Method 1: Look at the platform itself. According to relevant documents of the State Council, formal crude oil trading places have the approval of relevant government departments at the provincial level (including municipalities directly under the central government and some cities with separate plans). A simple judgment trick: the formal crude oil trading place itself does not participate in trading behavior, but only provides a fair, open and just third-party platform. There will be no investment consulting information in official website, but more announcement information and risk warning. If you see many guiding articles and trading strategies on a trading platform, including the policies of the Federal Reserve, you should be careful at this time. Probably a "pheasant platform".
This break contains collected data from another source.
(** A decoder for the two untyped primitive encodings the examples use: an
    INTEGER with one content octet and a BIT STRING with one content octet;
    anything else is a decoding error. *)
Definition decode (substrate : list Byte.byte) (asn1Spec : option Extension.Asn1Spec)
  : result (Py.object * list Byte.byte) :=
  match asn1Spec, substrate with
  | None, [Byte.x02; Byte.x01; content] =>
      Ok (Py.PyInt (Z.of_N (Byte.to_N content)), [])
  | None, [Byte.x03; Byte.x02; unused; content] =>
      Ok (Py.PyTuple (bits_of_octet (Z.of_N (Byte.to_N content))
                        (8 - N.to_nat (Byte.to_N unused))), [])
  | _, _ => Raise PyAsn1Error
  end.

(** No other extension class is exercised by the examples. *)
Definition convert (extType : ExtensionType.t) (v : Py.object) : result unit :=
  Ok tt.

Definition Extension (extension : Extension.Asn1Extension)
  : result (Extension.t unit) :=
  Extension.__init__ dotted decode (fun v => v) convert extension.

Definition attribute (type value : string) : Name.AttributeTypeAndValue :=
  {| Name.type := type; Name.value := value |}.

(** A certificate valid from 2020-01-01 to 2020-01-11, both at midnight. *)
Definition certificate (stored : option X509Certificate.loc) (check_crl : bool)
  : X509Certificate.t :=
  {| X509Certificate.tbsCertificate :=
       {| Certificate.serial_number := 7;
          Certificate.issuer := Name.__init__ [[attribute "2.5.4.3" "Test CA"]];
          Certificate.validity :=
            {| ValidityInterval.valid_from := "20200101000000Z";
               ValidityInterval.valid_to := "20200111000000Z" |} |};
     X509Certificate.verification_results := stored;
     X509Certificate.check_crl := check_crl |}.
Method 2: Look at fund custody. The trading funds of the formal crude oil investment platform are all deposited by commercial banks, which is equivalent to the third-party depository of securities. Be careful without this. You can also search the website for more information about the trading platform. If there are authoritative media reports and official news releases, the safety factor will be greatly improved.
Method 3: Select member companies.
Just as the stock exchange does not directly open accounts for retail investors, the regular crude oil exchange does not directly open accounts for investors, but through its subordinate member units. If something goes wrong, the exchange has management responsibility for its members, and it needs to bear joint and several liability, and there is also a punishment mechanism inside. It is safer to choose member companies for the fair. Investors can check whether a crude oil investment company is formal by inquiring about the member information of the trading center and calling the center for consultation.